TASK STATEMENT »
Please write out all the data exactly as shown.

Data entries

Definition changed_rows (old next : list Value) : list Value :=
  List.filter (λ row, (by_id old !! key_of row) != Some row) next.
Definition removed_rows (old next : list Value) : list Value :=
  List.filter (λ row, is_none (by_id next !! key_of row)) old.

Lemma session_delta_Some old next d :
  session_delta old next = Some d →
  get (bytes_of "changed") d = Some (Array (changed_rows old next))
  ∧ get (bytes_of "removed") d = Some (Array (row_id <$> removed_rows old next))
  ∧ get (bytes_of "order") d
    = if (row_id <$> old) != (row_id <$> next) then Some (Array (row_id <$> next)) else None.
Proof.
  unfold session_delta. case_match eqn:E; [done|]. intros Hd. apply (inj Some) in Hd as <-.
  destruct ((row_id <$> old) != (row_id <$> next)).
  - split_and!; [| |apply get_put_same].
    + rewrite get_put_other by done. rewrite get_put_other by done. apply get_put_same.
    + rewrite get_put_other by done. apply get_put_same.
  - split_and!; [| |done].
    + rewrite get_put_other by done. apply get_put_same.
    + apply get_put_same.
Qed.

Lemma session_delta_None old next :
  rows_ok old → rows_ok next → session_delta old next = None ↔ old = next.
Proof.
  intros Ho Hn. unfold session_delta. fold (changed_rows old next) (removed_rows old next).
  case_match eqn:E.
  - split; [intros _|done]. rewrite !andb_true_iff, negb_true_iff in E.
    destruct E as [[Hc _] Hr]. apply neqb_elim in Hr.
    apply Nat.eqb_eq, nil_length_inv in Hc.
    apply row_ids_inj in Hr; [|apply Ho|apply Hn].
    apply list_eq_same_length with (n := length next); [done| |].
    { rewrite <- (length_fmap key_of old), Hr. apply length_fmap. }
    intros i x y _ Hx Hy. apply (key_of_inj old); [done|by eapply list_elem_of_lookup_2| |].
    + assert (Hy' : y ∉ changed_rows old next) by (rewrite Hc; apply not_elem_of_nil).
      unfold changed_rows in Hy'. rewrite elem_of_bfilter in Hy'.
      destruct ((by_id old !! key_of y) != Some y) eqn:Hk.
      * destruct Hy'. split; [by eapply list_elem_of_lookup_2|done].
      * apply neqb_elim in Hk. by apply row_lookup in Hk as [? _].
    + assert (Hk : (key_of <$> old) !! i = (key_of <$> next) !! i) by by rewrite Hr.
      rewrite !list_lookup_fmap, Hx, Hy in Hk. by injection Hk.
  - split; [done|]. intros <-. rewrite neqb_refl in E. cbn in E.
    assert (Hc : changed_rows old old = []).
    { apply filter_none_bool. intros r Hr. apply neqb_false. by apply row_lookup. }
    assert (Hd : removed_rows old old = []).
    { apply filter_none_bool. intros r Hr. apply not_true_iff_false.
      rewrite by_id_None by done. intros Hk. destruct Hk. by apply list_elem_of_fmap_2. }
    by rewrite Hc, Hd in E.
Qed.

Definition entries (items : list Value) : js_map := (λ row, (key_of row, row)) <$> items.
Lemma entries_keys items : (entries items).*1 = key_of <$> items.
Proof. unfold entries. by rewrite <- list_fmap_compose. Qed.
Lemma entries_get items row : rows_ok items → row ∈ items → get (key_of row) (entries items) = Some row.
Proof.
  intros [_ Hn] Hin. induction items as [|r items IH]; [by apply elem_of_nil in Hin|].
  rewrite fmap_cons in Hn. apply NoDup_cons in Hn as [Hr Hn]. cbn.
  apply elem_of_cons in Hin as [->|Hin]; [by rewrite eqb_refl|].
  rewrite (proj2 (eqb_false _ _)); [by apply IH|]. intros Heq. apply Hr. rewrite Heq.
  by apply list_elem_of_fmap_2.
Qed.

(** Membership in the parts of a delta. *)
Lemma elem_of_removed old next k :
  rows_ok next → k ∈ key_of <$> removed_rows old next ↔ k ∈ key_of <$> old ∧ k ∉ key_of <$> next.
Proof.
  intros Hn. unfold removed_rows. rewrite !list_elem_of_fmap. split.
  - intros (r & -> & [Hr Hk]%elem_of_bfilter). rewrite by_id_None in Hk by done.
    split; [by exists r|]. by rewrite <- list_elem_of_fmap.
  - intros [(r & -> & Hr) Hk]. exists r. split; [done|]. apply elem_of_bfilter.
    rewrite by_id_None, list_elem_of_fmap by done. done.
Qed.
Lemma elem_of_changed old next row :
  rows_ok old → row ∈ changed_rows old next ↔ row ∈ next ∧ row ∉ old.
Proof.
  intros Ho. unfold changed_rows. rewrite elem_of_bfilter, neqb_true, row_lookup by done.
  naive_solver.
Qed.
Lemma changed_key_next old next k :
  k ∈ key_of <$> changed_rows old next → k ∈ key_of <$> next.
Proof.
  rewrite !list_elem_of_fmap. intros (r & -> & [Hr _]%elem_of_bfilter). by exists r.
Qed.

SOLUTION TO THIS EXERCISE »
Definition changed_rows (old next : list Value) : list Value :=
  List.filter (λ row, (by_id old !! key_of row) != Some row) next.
Definition removed_rows (old next : list Value) : list Value :=
  List.filter (λ row, is_none (by_id next !! key_of row)) old.

Lemma session_delta_Some old next d :
  session_delta old next = Some d →
  get (bytes_of "changed") d = Some (Array (changed_rows old next))
  ∧ get (bytes_of "removed") d = Some (Array (row_id <$> removed_rows old next))
  ∧ get (bytes_of "order") d
    = if (row_id <$> old) != (row_id <$> next) then Some (Array (row_id <$> next)) else None.
Proof.
  unfold session_delta. case_match eqn:E; [done|]. intros Hd. apply (inj Some) in Hd as <-.
  destruct ((row_id <$> old) != (row_id <$> next)).
  - split_and!; [| |apply get_put_same].
    + rewrite get_put_other by done. rewrite get_put_other by done. apply get_put_same.
    + rewrite get_put_other by done. apply get_put_same.
  - split_and!; [| |done].
    + rewrite get_put_other by done. apply get_put_same.
    + apply get_put_same.
Qed.

Lemma session_delta_None old next :
  rows_ok old → rows_ok next → session_delta old next = None ↔ old = next.
Proof.
  intros Ho Hn. unfold session_delta. fold (changed_rows old next) (removed_rows old next).
  case_match eqn:E.
  - split; [intros _|done]. rewrite !andb_true_iff, negb_true_iff in E.
    destruct E as [[Hc _] Hr]. apply neqb_elim in Hr.
    apply Nat.eqb_eq, nil_length_inv in Hc.
    apply row_ids_inj in Hr; [|apply Ho|apply Hn].
    apply list_eq_same_length with (n := length next); [done| |].
    { rewrite <- (length_fmap key_of old), Hr. apply length_fmap. }
    intros i x y _ Hx Hy. apply (key_of_inj old); [done|by eapply list_elem_of_lookup_2| |].
    + assert (Hy' : y ∉ changed_rows old next) by (rewrite Hc; apply not_elem_of_nil).
      unfold changed_rows in Hy'. rewrite elem_of_bfilter in Hy'.
      destruct ((by_id old !! key_of y) != Some y) eqn:Hk.
      * destruct Hy'. split; [by eapply list_elem_of_lookup_2|done].
      * apply neqb_elim in Hk. by apply row_lookup in Hk as [? _].
    + assert (Hk : (key_of <$> old) !! i = (key_of <$> next) !! i) by by rewrite Hr.
      rewrite !list_lookup_fmap, Hx, Hy in Hk. by injection Hk.
  - split; [done|]. intros <-. rewrite neqb_refl in E. cbn in E.
    assert (Hc : changed_rows old old = []).
    { apply filter_none_bool. intros r Hr. apply neqb_false. by apply row_lookup. }
    assert (Hd : removed_rows old old = []).
    { apply filter_none_bool. intros r Hr. apply not_true_iff_false.
      rewrite by_id_None by done. intros Hk. destruct Hk. by apply list_elem_of_fmap_2. }
    by rewrite Hc, Hd in E.
Qed.

Definition entries (items : list Value) : js_map := (λ row, (key_of row, row)) <$> items.
Lemma entries_keys items : (entries items).*1 = key_of <$> items.
Proof. unfold entries. by rewrite <- list_fmap_compose. Qed.
Lemma entries_get items row : rows_ok items → row ∈ items → get (key_of row) (entries items) = Some row.
Proof.
  intros [_ Hn] Hin. induction items as [|r items IH]; [by apply elem_of_nil in Hin|].
  rewrite fmap_cons in Hn. apply NoDup_cons in Hn as [Hr Hn]. cbn.
  apply elem_of_cons in Hin as [->|Hin]; [by rewrite eqb_refl|].
  rewrite (proj2 (eqb_false _ _)); [by apply IH|]. intros Heq. apply Hr. rewrite Heq.
  by apply list_elem_of_fmap_2.
Qed.

(** Membership in the parts of a delta. *)
Lemma elem_of_removed old next k :
  rows_ok next → k ∈ key_of <$> removed_rows old next ↔ k ∈ key_of <$> old ∧ k ∉ key_of <$> next.
Proof.
  intros Hn. unfold removed_rows. rewrite !list_elem_of_fmap. split.
  - intros (r & -> & [Hr Hk]%elem_of_bfilter). rewrite by_id_None in Hk by done.
    split; [by exists r|]. by rewrite <- list_elem_of_fmap.
  - intros [(r & -> & Hr) Hk]. exists r. split; [done|]. apply elem_of_bfilter.
    rewrite by_id_None, list_elem_of_fmap by done. done.
Qed.
Lemma elem_of_changed old next row :
  rows_ok old → row ∈ changed_rows old next ↔ row ∈ next ∧ row ∉ old.
Proof.
  intros Ho. unfold changed_rows. rewrite elem_of_bfilter, neqb_true, row_lookup by done.
  naive_solver.
Qed.
Lemma changed_key_next old next k :
  k ∈ key_of <$> changed_rows old next → k ∈ key_of <$> next.
Proof.
  rewrite !list_elem_of_fmap. intros (r & -> & [Hr _]%elem_of_bfilter). by exists r.
Qed.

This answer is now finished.